Records for processing –

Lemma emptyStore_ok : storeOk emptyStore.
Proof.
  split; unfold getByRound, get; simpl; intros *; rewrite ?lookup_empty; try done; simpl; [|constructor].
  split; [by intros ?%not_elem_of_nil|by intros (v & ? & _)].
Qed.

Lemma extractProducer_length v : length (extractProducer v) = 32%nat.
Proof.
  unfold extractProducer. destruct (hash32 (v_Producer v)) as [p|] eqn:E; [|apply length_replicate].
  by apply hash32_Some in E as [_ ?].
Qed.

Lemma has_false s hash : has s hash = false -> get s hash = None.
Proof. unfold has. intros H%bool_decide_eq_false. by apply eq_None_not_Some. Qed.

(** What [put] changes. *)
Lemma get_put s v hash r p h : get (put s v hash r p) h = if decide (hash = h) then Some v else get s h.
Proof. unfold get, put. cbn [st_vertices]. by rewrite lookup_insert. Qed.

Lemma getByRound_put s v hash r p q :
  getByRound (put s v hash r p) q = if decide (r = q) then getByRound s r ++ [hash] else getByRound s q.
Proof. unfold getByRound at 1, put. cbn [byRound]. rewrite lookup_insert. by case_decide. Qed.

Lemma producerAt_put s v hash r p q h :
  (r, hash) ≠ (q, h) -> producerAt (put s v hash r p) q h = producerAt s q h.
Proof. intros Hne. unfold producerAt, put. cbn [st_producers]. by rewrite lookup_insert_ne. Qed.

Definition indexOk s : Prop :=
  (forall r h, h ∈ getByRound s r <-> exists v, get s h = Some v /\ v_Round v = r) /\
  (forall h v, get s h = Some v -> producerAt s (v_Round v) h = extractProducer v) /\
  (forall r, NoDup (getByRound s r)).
==
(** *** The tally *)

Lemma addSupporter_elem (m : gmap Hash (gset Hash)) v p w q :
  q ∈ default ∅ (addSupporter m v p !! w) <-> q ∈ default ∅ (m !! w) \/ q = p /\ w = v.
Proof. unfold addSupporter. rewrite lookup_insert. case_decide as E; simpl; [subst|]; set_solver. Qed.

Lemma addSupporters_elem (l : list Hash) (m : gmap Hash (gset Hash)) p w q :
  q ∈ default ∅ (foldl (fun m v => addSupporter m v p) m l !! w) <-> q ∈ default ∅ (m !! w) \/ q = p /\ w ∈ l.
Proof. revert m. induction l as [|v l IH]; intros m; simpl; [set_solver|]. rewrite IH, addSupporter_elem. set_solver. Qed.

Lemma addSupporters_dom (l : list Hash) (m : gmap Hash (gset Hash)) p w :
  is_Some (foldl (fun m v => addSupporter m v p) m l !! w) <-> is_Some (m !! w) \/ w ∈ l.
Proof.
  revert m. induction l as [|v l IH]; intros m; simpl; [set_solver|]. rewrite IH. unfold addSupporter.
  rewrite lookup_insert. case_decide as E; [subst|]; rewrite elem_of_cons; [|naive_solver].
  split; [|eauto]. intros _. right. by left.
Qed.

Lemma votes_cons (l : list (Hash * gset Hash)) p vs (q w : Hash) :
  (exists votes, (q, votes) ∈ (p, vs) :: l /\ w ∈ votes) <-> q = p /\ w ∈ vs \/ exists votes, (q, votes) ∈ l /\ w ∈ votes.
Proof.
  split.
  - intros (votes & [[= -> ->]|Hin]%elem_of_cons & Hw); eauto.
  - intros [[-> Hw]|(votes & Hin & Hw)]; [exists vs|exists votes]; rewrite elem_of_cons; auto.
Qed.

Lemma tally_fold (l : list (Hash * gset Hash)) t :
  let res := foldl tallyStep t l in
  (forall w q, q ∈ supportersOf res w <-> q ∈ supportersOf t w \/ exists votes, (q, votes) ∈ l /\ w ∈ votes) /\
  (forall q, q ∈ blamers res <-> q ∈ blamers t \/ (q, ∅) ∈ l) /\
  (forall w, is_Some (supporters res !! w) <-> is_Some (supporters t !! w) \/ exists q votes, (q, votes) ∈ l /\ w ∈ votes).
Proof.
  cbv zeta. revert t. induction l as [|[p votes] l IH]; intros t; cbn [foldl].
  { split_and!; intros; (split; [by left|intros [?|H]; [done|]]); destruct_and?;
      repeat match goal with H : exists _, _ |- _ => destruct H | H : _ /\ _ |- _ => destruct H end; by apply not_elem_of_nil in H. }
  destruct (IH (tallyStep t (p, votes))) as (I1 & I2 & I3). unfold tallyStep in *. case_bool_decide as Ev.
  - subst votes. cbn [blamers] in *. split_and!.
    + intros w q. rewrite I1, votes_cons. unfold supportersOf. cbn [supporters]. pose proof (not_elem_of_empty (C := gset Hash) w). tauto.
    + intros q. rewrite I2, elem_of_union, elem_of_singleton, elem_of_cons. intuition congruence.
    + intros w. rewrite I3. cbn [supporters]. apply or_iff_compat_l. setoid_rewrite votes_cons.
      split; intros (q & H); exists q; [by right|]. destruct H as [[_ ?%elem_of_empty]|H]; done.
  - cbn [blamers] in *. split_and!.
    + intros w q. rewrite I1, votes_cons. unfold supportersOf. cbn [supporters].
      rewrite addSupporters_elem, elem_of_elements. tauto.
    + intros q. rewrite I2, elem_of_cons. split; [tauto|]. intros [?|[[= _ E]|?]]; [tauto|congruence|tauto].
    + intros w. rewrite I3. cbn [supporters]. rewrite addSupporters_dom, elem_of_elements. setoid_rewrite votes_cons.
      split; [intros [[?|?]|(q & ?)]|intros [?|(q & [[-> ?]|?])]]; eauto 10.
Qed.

Problem statement –
Above is a listing; print exactly its lines from the one with "Lemma emptyStore_ok : storeOk emptyStore." through the one with "Lemma get_put s", and no other lines.

Written response –
Lemma emptyStore_ok : storeOk emptyStore.
Proof.
  split; unfold getByRound, get; simpl; intros *; rewrite ?lookup_empty; try done; simpl; [|constructor].
  split; [by intros ?%not_elem_of_nil|by intros (v & ? & _)].
Qed.

Lemma extractProducer_length v : length (extractProducer v) = 32%nat.
Proof.
  unfold extractProducer. destruct (hash32 (v_Producer v)) as [p|] eqn:E; [|apply length_replicate].
  by apply hash32_Some in E as [_ ?].
Qed.

Lemma has_false s hash : has s hash = false -> get s hash = None.
Proof. unfold has. intros H%bool_decide_eq_false. by apply eq_None_not_Some. Qed.

(** What [put] changes. *)
Lemma get_put s v hash r p h : get (put s v hash r p) h = if decide (hash = h) then Some v else get s h.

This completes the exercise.